Hicks notes that research indicates that with standing, “more is better, and the rule of thumb is to try to have a consistent standing program that can grow into one hour per day. But much like exercise, the age, the strength and tolerance of the child have to be taken into consideration. Also, the child has to work up to (standing for longer periods) over time, because it can be taxing in the beginning. To gain strength and standing tolerance, children should be allowed therapeutic rest within the standing program. For example, if the child is having problems maintaining head control, then they should be allowed to rest by reclining back so their neck muscles can recover when the head is on the headrest. Sadly, some insurance and state funding agencies will only pay for an upright stander for young children, so they must get out of the stander to rest, which makes it harder for the caregiver and harder for the child to stand enough to gain endurance and obtain the full benefit from standing.”

When introducing standing into a child’s regimen, Morgan also recommends making a gradual transition.

“With the younger child or the person that’s extremely dependent and difficult to transfer into a sit-to-stand stander, I like to do more of the supine positioning standers,” Morgan says. “Th at’s a position they’re used to being in. They’re used to lying down. They can lie down and get the straps on them and secure, and then you gradually elevate them. They have the same risk of blood pressure drop as an adult would, so you have to monitor them physiologically to make sure they’re tolerating that activity, and the way you do that is by very slowly progressing them and gradually bringing them up to a standing position.

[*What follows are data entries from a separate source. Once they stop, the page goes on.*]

(** The provider query that the evidence reports. *)
Definition validate_query (expected : string) (object : list (string * Value)) :
    result StateValueError unit :=
  let integer key := ok_or (map_get key object ≫= as_i64) evidence_error in
  let? started_at := integer "provider_query_started_at" in
  let? completed_at := integer "provider_query_completed_at" in
  let? window_start := integer "provider_query_window_start" in
  let? window_end := integer "provider_query_window_end" in
  bail? (started_at <? 0) || (completed_at <? started_at) || (window_start <? 0)
        || (window_end <? window_start) || (window_end >? completed_at)
        || (window_end - window_start >? 31 * 24 * 60 * 60)
        || negb (bool_decide ((map_get "provider_query_scope" object ≫= as_str)
                              = Some "canonical_delivery_target"))
        || negb (bool_decide ((map_get "provider_query_result" object ≫= as_str) = Some expected))
  with evidence_error in
  let? summary := ok_or (map_get "provider_query_summary_digest" object ≫= as_str) evidence_error in
  validate_lowercase_sha256 "operator query summary digest" summary.

Definition validate_operator_delivery_evidence (evidence_json evidence_digest expected_kind : string)
    (provider_receipt : option string) : result StateValueError unit :=
  check? validate_lowercase_sha256 "operator evidence digest" evidence_digest in
  let? evidence := ok_or (from_slice evidence_json) evidence_error in
  let? object := ok_or (as_object evidence) evidence_error in
  let? query := expected_query_result expected_kind in
  let exact_keys := evidence_keys ++ (if is_some query then query_keys else [])
                    ++ (if is_some provider_receipt then ["receipt_digest"] else []) in
  bail? negb (has_exact_keys exact_keys object) with evidence_error in
  bail? negb (bool_decide ((map_get "evidence_version" object ≫= as_u64) = Some 1))
        || negb (bool_decide ((map_get "kind" object ≫= as_str) = Some expected_kind))
  with InvalidVersion in
  check? validate_text_fields evidence_error "operator delivery evidence identity"
    ["evidence_id"; "provider"; "tenant"; "target_kind"] object in
  check? match query with Some expected => validate_query expected object | None => Ok tt end in
  check? match provider_receipt with
         | Some receipt =>
             let? digest := ok_or (map_get "receipt_digest" object ≫= as_str) evidence_error in
             check? validate_lowercase_sha256 "operator receipt digest" digest in
             bail? negb (String.eqb (sha256_hex receipt) digest)
             with InvalidSha256 "operator receipt digest" in
             Ok tt
         | None => Ok tt
         end in
  let? printed := ok_or (to_vec evidence) evidence_error in
  bail? negb (String.eqb printed evidence_json) with NonCanonicalJson "operator delivery evidence" in
  bail? negb (String.eqb (sha256_hex evidence_json) evidence_digest)
  with InvalidSha256 "operator evidence digest" in
  Ok tt.
Record materialized (job : string) (generation now : Z)
    (admission : option ScheduledExecutorAdmission) (readings : Readings) (d d' : Db)
    (j : Job) (h : ScheduleRow) (due : Z) (schedule : ScheduleSpec)
    (policy : Policy.SchedulerOperationalPolicy) (window : OccurrenceWindow)
    (targets_json baseline_json : string) : Prop := {
  mat_job : jobs d !! job = Some j;
  mat_schedule : schedules d !! job = Some h;
  mat_active : j_status j = Active;
  mat_generation : j_generation j = generation;
  mat_due : h_next_run_at h = Some due /\ due <= now;
  mat_slot : slot_taken job d = false;
  mat_spec : schedule_from_row h = Ok schedule;
  mat_policy : scheduler_policy_from_snapshot (j_scheduler_policy_version j)
    (j_scheduler_policy_json j) = Ok policy;
  mat_window : coalesce schedule due now (Policy.occurrence_search_limit policy) = Ok window;
  mat_inputs : frozen_inputs job d targets_json baseline_json;
  mat_fresh : runs d !! materialized_id job (Schedule.scheduled_for window) = None;
  mat_new : forall id r, runs d !! id = Some r ->
    occurrence r <> (job, Schedule.scheduled_for window);
  mat_runs : runs d' = <[materialized_id job (Schedule.scheduled_for window) :=
    materialized_row (materialized_snapshot job j h window targets_json baseline_json now) now]>
    (runs d);
  mat_attempts : attempts d' = attempts d;
  mat_log : same_log d d';
  mat_jobs : jobs d' = match Schedule.next_run_at window with
    | Some _ => jobs d
    | None => <[job := completed_job now j]> (jobs d)
    end;
  mat_schedules : schedules d'
    = <[job := with_next_run (Schedule.next_run_at window) now h]> (schedules d);
  mat_targets : job_targets d' = job_targets d;
  mat_baselines : baselines d' = baselines d;
  mat_cursors : transition_cursors d' = transition_cursors d;
  mat_admitted : forall m, admission = Some m ->
    cancelled_at_commit readings = false
    /\ clock_at_commit readings < m_operation_deadline m
    /\ epoch_is_exact m (clock_at_commit readings) d' = true;
  mat_checks : run_checks
    (materialized_row (materialized_snapshot job j h window targets_json baseline_json now) now)
    = true;
  mat_overlap : overlap_unique (runs d') = true;
  mat_job_checks : Schedule.next_run_at window = None ->
    job_checks job (completed_job now j) = true;
  mat_schedule_checks : schedule_checks (with_next_run (Schedule.next_run_at window) now h) = true
}.


Lemma insert_run_ok id r w w' :
  insert_run id r w = (Ok true, w') ->
  runs (db w) !! id = None
  /\ (forall id' r', runs (db w) !! id' = Some r' -> occurrence r' <> occurrence r)
  /\ run_checks r = true /\ overlap_unique (<[id := r]> (runs (db w))) = true
  /\ db w' = with_totals (with_runs (db w) (<[id := r]> (runs (db w))))
       (count_materialized (r_snapshot r) (totals (db w))).
Proof.
  intros Hi%sql_ok. cbn zeta in Hi. destruct (negb _) eqn:E in Hi; [done|].
  destruct (existsb _ _) eqn:Ex; [done|].
  destruct (_ && overlap_unique _) eqn:Eu in Hi; [|done]. injection Hi as <-. bool_facts.
  split_and!; try done.
  - by destruct (runs (db w) !! id).
  - intros id' r' Hr' [= Hjob Hfor]. rewrite <-not_true_iff_false in Ex. contradict Ex.
    apply existsb_exists. exists (id', r'). rewrite <-list_elem_of_In, elem_of_map_to_list.
    split; [done|]. unfold same_occurrence. cbn. by rewrite Hjob, Hfor, String.eqb_refl, Z.eqb_refl.
Qed.

Lemma load_snapshots_ok job w t b w' :
  load_materialization_snapshots job w = (Ok (t, b), w') ->
  db w' = db w /\ frozen_inputs job (db w) t b.
Proof.
  intros (rows & w1 & [-> Hw1]%query_ok & Hf)%bind_ok.
  apply bind_ok in Hf as (values & w2 & [Hv <-]%lift_ok & Hf).
  apply bind_ok in Hf as ([] & w2 & [Hval <-]%lift_ok & Hf).
  apply bind_ok in Hf as (base & w2 & [-> Hw2]%query_ok & Hf). rewrite Hw1 in *.
  destruct (baselines (db w) !! job) as [x|] eqn:Hx; [|by tx_step Hf].
  apply bind_ok in Hf as (tj & w3 & [Htj <-]%lift_ok & Hf). apply ret_ok in Hf as [[= <- <-] <-].
  split; [done|]. split; eauto.
Qed.
(* ===== verification/JobSafety.v ===== *)
(** * What the scheduler guarantees about its jobs

    The theorems about jobs, their mutations and their occurrences, over every
    interleaving of calls on jobs, runs and deliveries, with storage faults
    anywhere, and their instances on a sample job that is created, comes due,
    is paused and resumed. *)

From stdpp Require Import base tactics list strings numbers pretty gmap relations.
From Stdlib Require Import ZArith Lia Ascii.
From S2P Require Import Prelude.
From S2P Require Import Policy.
From S2P Require Import Schedule.
From S2P Require Import Json.
From S2P Require Import Digest.
From S2P Require Import Capability.
From S2P Require Import Authority.
From S2P Require Import Tables.
From S2P Require Import Runs.
From S2P Require Import Completion.
From S2P Require Import Lifecycle.
From S2P Require Import RunSafety.
From S2P Require Import Deliveries.
From S2P Require Import JobTables.
From S2P Require Import Jobs.
From S2P Require Import JobLifecycle.
From S2P Require Import JobInvariants.
From S2P Require Import System.
From S2P Require Import DeliverySafety.
Import Digest.

Module JobSafety.
Import Schedule Snapshot Authority Tables Runs Completion Lifecycle RunSafety JobTables Jobs
  JobLifecycle JobInvariants System DeliverySafety.

(** The job and the generation a call names. *)
Definition expects (c : JobCall) : option (string * Z) :=
  let of_mutation m := match m with
    | MutCreate _ => None
    | MutUpdate request => Some (up_job_id request, up_expected_generation request)
    | MutPause job generation _ | MutResume job generation _ | MutDelete job generation _ =>
        Some (job, generation)
    end in
  match c with
  | CreateJob _ _ | AppendAudit _ => None
  | UpdateJob _ request => of_mutation (MutUpdate request)
  | PauseJob job generation _ | ResumeJob _ job generation _ | DeleteJob job generation _
  | Materialize job generation _ _ _ => Some (job, generation)
  | MutateJob _ m _ _ => of_mutation m
  end.

Section Properties.
Context `{Calendar} `{Serde} `{Sha2} `{Sqlite}.

(** ** Over every history *)

(** C19. Every interleaving keeps the job tables consistent: every job and
    schedule passes its CHECK constraints, a job and its schedule are at the
    same generation, an active job has its next occurrence and a completed one
    has none, and every run belongs to a job and was frozen from a generation
    that job has had. *)
Theorem jobs_stay_consistent events w :
  jobs_consistent (db w) -> jobs_consistent (db (history events w)).
Proof. apply job_steps_consistent, history_jobs. Qed.
#[export] Instance delivery_request_eq_dec : EqDecision SlackDeliveryRequest.
Proof. solve_decision. Defined.
#[export] Instance stop_request_eq_dec : EqDecision SlackStopStreamDeliveryRequest.
Proof. solve_decision. Defined.
#[export] Instance delivery_receipt_eq_dec : EqDecision SlackDeliveryReceipt.
Proof. solve_decision. Defined.

Inductive SlackDeliveryClaim :=
| Ready (request : SlackDeliveryRequest)
| Delivered (receipt : SlackDeliveryReceipt)
| Deferred (available_at : Z).

Inductive SlackDeliveryOperationClaim :=
| PostMessage (request : SlackDeliveryRequest)
| StopStream (request : SlackStopStreamDeliveryRequest)
| OperationDelivered (receipt : SlackDeliveryReceipt)
| OperationDeferred (available_at : Z).

Inductive SlackDeliveryStatusKind :=
| StatusPending | StatusDeferred | StatusProcessing | StatusDelivered | StatusFailed.

Record SlackDeliveryStatus := mkDeliveryStatus {
  ds_connector_id : string;
  ds_workspace_id : string;
  ds_channel_id : string;
  ds_thread_ts : option string;
  ds_message_ts : option string;
  ds_request_dedupe_key : string;
  ds_status : SlackDeliveryStatusKind;
  ds_available_at : option Z;
  ds_attempt_count : option Z;
  ds_sender_kind : string;
  ds_sender_key : option string
}.

(** The checks on the sender columns of the queue and of the receipts. *)
Definition sender_checks (kind : string) (key : option string) : bool :=
  match key with
  | None => String.eqb kind "bot"
  | Some key => String.eqb kind "user" && has_length key
  end.

Definition outbox_checks (k : WorkKey) (r : OutboxRow) : bool :=
  has_length (q_connector_id r) && has_length k.1 && has_length k.2
  && has_length (q_channel_id r) && has_length (q_text r)
  && bool_decide (q_status r ∈ ["pending"; "processing"; "delivered"; "failed"])
  && (0 <=? q_attempt_count r)
  && sender_checks (q_sender_kind r) (q_sender_key r)
  && bool_decide (q_operation r ∈ ["post_message"; "stop_stream"])
  && null_or_length (q_message_ts r).

Definition receipt_checks `{Sqlite} (k : WorkKey) (r : ReceiptRow) : bool :=
  has_length (p_connector_id r) && has_length k.1 && has_length (p_channel_id r)
  && has_length (p_message_ts r) && has_length k.2 && json_valid (p_slack_response_json r)
  && sender_checks (p_sender_kind r) (p_sender_key r).

Definition throttle_checks (k : WorkKey) : bool := has_length k.1 && has_length k.2.

Definition outbox_ids (d : ChatDb) : list Z := map (fun kr => q_id kr.2) (map_to_list (outbox d)).

(** [insert into slack_delivery_queue .. on conflict(workspace_id,
    request_dedupe_key) do nothing]: the rows affected. *)
Definition insert_outbox (k : WorkKey) (r : OutboxRow) (d : ChatDb) :
    result StateError (bool * ChatDb) :=
  bail? negb (outbox_checks k r) with SlackDelivery Rejected in
  match outbox d !! k with
  | Some _ => Ok (false, d)
  | None => Ok (true, with_outbox d (<[k := r]> (outbox d)))
  end.

Definition post_message_row (request : SlackDeliveryRequest) (now id clock : Z) : OutboxRow :=
  mkOutbox id (dr_connector_id request) (dr_channel_id request) (dr_thread_ts request) None
    (dr_text request) "post_message" "pending" (to_i64 now) 0 (kind (dr_sender request))
    (key (dr_sender request)) clock clock.

Definition enqueue_slack_delivery (request : SlackDeliveryRequest) (now_unix_seconds : Z)
    (c : Conditions) : ChatDb -> result StateError bool * ChatDb :=
  atomically SlackDelivery c (fun d =>
    insert_outbox (dr_workspace_id request, dr_request_dedupe_key request)
      (post_message_row request now_unix_seconds (next_id (outbox_ids d)) (clock c)) d).

Definition stop_stream_row (request : SlackStopStreamDeliveryRequest) (now id clock : Z) :
    OutboxRow :=
  mkOutbox id (sr_connector_id request) (sr_channel_id request) (sr_thread_ts request)
    (Some (sr_message_ts request)) (sr_text request) "stop_stream" "pending" (to_i64 now) 0
    (kind (sr_sender request)) (key (sr_sender request)) clock clock.
(** A new message enters the outbox. *)
Lemma once_accept m r d l C R :
  outbox d !! message_key m = None -> is_pending r = true -> row_message (message_key m) r m ->
  outbox_checks (message_key m) r = true -> once d l C R ->
  once (with_outbox d (<[message_key m := r]> (outbox d))) (l ++ [Accepted m]) C R.
Proof.
  intros Hnone Hp Hm Hok Ho. set (k := message_key m) in *.
  destruct Ho as [Hu Hb Honce Hs Hrows Hck Hc Ha Hw Hrc].
  split; cbn; try done.
  - intros k' Hk'. destruct (Hb k' Hk') as (r' & Hr' & Hst). exists r'. split; [|done].
    rewrite lookup_insert_ne; [done|]. intros <-. congruence.
  - intros k'. rewrite acknowledged_other, forgotten_other by done. done.
  - intros k' Hun. rewrite acknowledged_other, forgotten_other by done. apply Hs.
    destruct Hun as [Hin|Hall]; [by left|right]. intros r' Hr'.
    destruct (decide (k' = k)) as [->|Hne]; [congruence|]. apply Hall. cbn.
    by rewrite lookup_insert_ne.
  - intros k' r' Hr'. destruct (decide (k' = k)) as [->|Hne].
    + rewrite lookup_insert_eq in Hr'. simplify_eq. exists m. split_and!; [done..|].
      apply elem_of_app. right. by left.
    + rewrite lookup_insert_ne in Hr' by done. destruct (Hrows k' r' Hr') as (m' & ? & ? & ?).
      exists m'. rewrite elem_of_app. auto.
  - by apply checked_insert.
  - intros m' Hin. apply elem_of_app. left. by apply Hc.
  - intros m' r' [Hin|Hin%list_elem_of_singleton]%elem_of_app; [|done].
    apply Ha in Hin as [? ?]. rewrite elem_of_app. auto.
  - intros r' Hin. destruct (Hw r' Hin) as [m' Hm']. exists m'. apply elem_of_app. by left.
  - intros k' p Hpk. destruct (Hrc k' p Hpk) as (m' & r' & json & t & Hin & ? & ?).
    exists m', r', json, t. rewrite elem_of_app. auto.
Qed.

(** Retention removes delivered and failed rows, and receipts. *)
Record retained (d d' : ChatDb) : Prop := {
  rt_outbox k r : outbox d' !! k = Some r -> outbox d !! k = Some r;
  rt_removed k r : outbox d !! k = Some r -> outbox d' !! k = None ->
    q_status r = "delivered" \/ q_status r = "failed";
  rt_receipts k p : receipts d' !! k = Some p -> receipts d !! k = Some p;
  rt_throttles : throttles d' = throttles d
}.

Lemma lookup_delete_rows {K Row} `{Countable K} (where_ : K -> Row -> bool) (t : gmap K Row) k r :
  (delete_rows where_ t).2 !! k = Some r <-> t !! k = Some r /\ where_ k r = false.
Proof. unfold delete_rows. cbn. by rewrite map_lookup_filter_Some. Qed.

Lemma cleanup_retains `{SqliteDates} ws now policy c d r d' :
  cleanup_retained_chat ws now policy c d = (r, d') -> retained d d'.
Proof.
  unfold cleanup_retained_chat. destruct (negb (enabled policy)).
  { intros [= <- <-]. split; naive_solver. }
  intros [(e & -> & ->)|(a & -> & Hb)]%atomically_cases; [split; naive_solver|].
  cbn in Hb. injection Hb as <- <-. split; cbn.
  - intros k row [Hr _]%map_lookup_filter_Some. done.
  - intros k row Hr Hgone. destruct (outbox_expired (days_before (to_i64 now) (delivery_days policy))
      ws k row) eqn:E.
    + unfold outbox_expired in E. bool_facts. set_solver.
    + exfalso. apply (map_lookup_filter_None_1 _ _ k) in Hgone. naive_solver.
  - intros k p [Hp _]%map_lookup_filter_Some. done.
  - done.
Qed.

Lemma removed_row k d d' :
  k ∈ removed_rows d d' <-> (exists r, outbox d !! k = Some r) /\ outbox d' !! k = None.
Proof.
  unfold removed_rows. rewrite list_elem_of_In, filter_In, <- list_elem_of_In.
  rewrite negb_true_iff. split.
  - intros [Hin Hnone]. split; [|by destruct (outbox d' !! k)].
    apply list_elem_of_fmap in Hin as ([k' r] & -> & Hr%elem_of_map_to_list). eauto.
  - intros [[r Hr] Hnone]. split; [|by rewrite Hnone].
    apply list_elem_of_fmap. exists (k, r). split; [done|]. by apply elem_of_map_to_list.
Qed.

Lemma forgotten_all k ks :
  0 <= forgotten k (map Forgotten ks) /\ (k ∈ ks -> 1 <= forgotten k (map Forgotten ks)).
Proof.
  unfold forgotten, counted. split; [lia|]. intros Hin.
  induction ks as [|k' ks IH]; [by apply elem_of_nil in Hin|]. cbn.
  destruct (bool_decide (k' = k)) eqn:E; cbn; [lia|]. bool_facts.
  apply elem_of_cons in Hin as [->|Hin]; [done|]. by apply IH.
Qed.

Lemma acknowledged_forgotten k ks : acknowledged k (map Forgotten ks) = 0.
Proof. unfold acknowledged, counted. by induction ks. Qed.
#[export] Instance same_work_refl : Reflexive same_work.
Proof. by split. Qed.

Lemma record_fetch_effect attempt c d r d' :
  record_context_fetch_attempt attempt c d = (r, d') -> same_work d d'.
Proof.
  intros [(e & -> & ->)|(a & -> & Hb)]%atomically_cases; [done|]. cbv beta in Hb.
  destruct (fetch_attempt_checks attempt); cbn in Hb; [|done]. by simplify_eq.
Qed.

Lemma store_summary_effect key summary c d r d' :
  upsert_channel_conversation_summary key summary c d = (r, d') -> same_work d d'.
Proof.
  intros [(e & -> & ->)|(a & -> & Hb)]%atomically_cases; [done|]. cbv beta in Hb.
  destruct (conversation_checks _ _); cbn in Hb; [|done]. by simplify_eq.
Qed.

Lemma enqueue_stop_same request now c d r d' :
  enqueue_slack_stop_stream_delivery request now c d = (r, d') -> same_work d d'.
Proof. intros [[-> _]|(id & _ & _ & _ & ->)]%enqueue_stop_effect; done. Qed.

Lemma complete_indicator_same ws key c d r d' :
  complete_slack_processing_indicator ws key c d = (r, d') -> same_work d d'.
Proof.
  intros [(e & -> & ->)|(a & -> & Hb)]%atomically_cases; [done|]. unfold end_indicator in Hb.
  destruct (indicators d !! (ws, key)); [|by simplify_eq].
  destruct (indicator_checks _ _); cbn in Hb; [|done]. by simplify_eq.
Qed.

(** A thread is stored under a conversation the table admits. *)
Lemma store_thread_effect {key thread_id c d r d'} :
  upsert_channel_conversation_thread_id key thread_id c d = (r, d') ->
  (d' = d /\ r <> Ok tt)
  \/ (r = Ok tt /\ conversation_checks (conversation_id key) thread_id = true
      /\ d' = with_conversations d (<[conversation_id key := thread_id]> (conversations d))).
Proof.
  intros [(e & -> & ->)|(a & -> & Hb)]%atomically_cases; [by left|]. cbv beta in Hb.
  destruct (conversation_checks _ _); cbn in Hb; [|done]. simplify_eq. by right.
Qed.

Lemma save_draft_effect {id draft c d r d'} :
  save_agent_draft id draft c d = (r, d') ->
  event_queue d' = event_queue d /\ conversations d' = conversations d
  /\ (d' = d \/ exists n, r = Ok tt /\ draft_checks draft = true /\ drafts d !! id = None
        /\ id ∈ queue_ids d /\ drafts d' = <[id := (n, draft)]> (drafts d)).
Proof.
  intros [(e & -> & ->)|(a & -> & Hb)]%atomically_cases; [naive_solver|]. cbv beta in Hb.
  destruct (draft_checks draft); cbn in Hb; [|done].
  destruct (drafts d !! id) eqn:E; [simplify_eq; naive_solver|].
  destruct (bool_decide (id ∈ queue_ids d)) eqn:Hq; cbn in Hb; [|done]. bool_facts.
  injection Hb as <- <-. split_and!; [done|done|]. right. eexists. done.
Qed.
End Effects.

End EventQueue.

“Some children with severe respiratory issues may desaturate when they’re in a standing position, so you have to watch their oxygen saturation, make sure that they’re doing OK from that perspective.”

Trying a tilt table first for someone using a supine standing model can be helpful, she added. The child, she explains, is probably thinking, “I’m used to the ceiling as my reference point, and now I can’t see it anymore.”

The Joys of Standing

A child who is able to stand gives his or her clinical team some new and potentially therapeutic opportunities.

“The last thing you want is for somebody to get a stander and stand all day,” Morgan says. “That’s like sitting all day. But a standing device would give another option for that baby instead of being in the swing all day or the adaptive chair or the wheelchair. It gives them another option for a different position to be in.

“The OT or the speech therapist might say, ‘Wow, she can manage her food or suck or swallow much better when she’s weight bearing on her feet. Instead of feeding her in her feeder chair, let’s try to do some feeding while she’s in her standing frame.’ It’s totally individual for the client.”

Toddlers seem to be constantly moving and changing positions. Morgan points out that they’re good role models.

“They’re transitioning in and out of positions all day long. The more we can mimic the activities of a typically developing child, the better it’s going to be.”